My church started the year by having us renew the vows we’ve made—at one time or another—to the Lord our God. It was a most appropriate occasion for me, for precisely two weeks earlier I had thought through God’s love for me and concluded I was undeniably “fearfully and wonderfully” loved.

I grew up under the doting attention of a loving grandfather who afforded me an upbringing that was nothing short of privileged. We lived from hand to mouth and I went to school barefoot. But my grandfather more than compensated for our meager provisions by doling out love in such huge helpings. I can’t recall ever feeling deprived.
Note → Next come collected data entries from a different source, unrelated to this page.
(** ** The parser *)

(** [ieee802_11_parse_vendor_specific]: the result of the C function and the
    updated table. *)
Definition ieee802_11_parse_vendor_specific (buf : list Z) (pos elen : nat)
    (elems : ieee802_11_elems) : option (Z * ieee802_11_elems) :=
  if (elen <? 4)%nat then Some (-1, elems)
  else
    oui ← AP_GET_BE24 buf pos;
    if oui =? OUI_MICROSOFT then
      t ← buf !! (pos + 3)%nat;
      if t =? 1 then Some (0, elems_set elems wpa_ie pos elen)
      else if t =? WMM_OUI_TYPE then
        if (elen <? 5)%nat then Some (-1, elems)
        else
          s ← buf !! (pos + 4)%nat;
          if (s =? WMM_OUI_SUBTYPE_INFORMATION_ELEMENT) || (s =? WMM_OUI_SUBTYPE_PARAMETER_ELEMENT)
          then Some (0, elems_set elems wmm pos elen)
          else if s =? WMM_OUI_SUBTYPE_TSPEC_ELEMENT
          then Some (0, elems_set elems wmm_tspec pos elen)
          else Some (-1, elems)
      else if t =? 4 then Some (0, elems_set elems wps_ie pos elen)
      else Some (-1, elems)
    else if oui =? OUI_BROADCOM then
      t ← buf !! (pos + 3)%nat;
      if t =? VENDOR_HT_CAPAB_OUI_TYPE then Some (0, elems_set elems vendor_ht_cap pos elen)
      else Some (-1, elems)
    else Some (-1, elems).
To alleviate the inconvenience of the twelve-kilometer walk we had to put up with to and from church every Sunday, he donated an acre of his land to the Anglican Church. He taught me to read the Bible from the age of six, helping me to wade through the old English employed in the earlier versions which was, for a rural African child, more than a mouthful at times! He died just before my eleventh birthday, having done his best to implant in me the greatest inheritance possible: a love and passion for God’s Word. Inexplicably, the most I did in the next two decades was to stay away from this most worthy legacy!

Within those twenty years, a half of my primary school classmates died—mainly from AIDS, laced illicit liquor, depression, and other largely preventable and essentially treatable diseases. I too had my moments of high anxiety but, in retrospect, it’s impossible not to distinguish the unmistakable hand of my Savior seeing me through one “valley of the shadow of death” after another.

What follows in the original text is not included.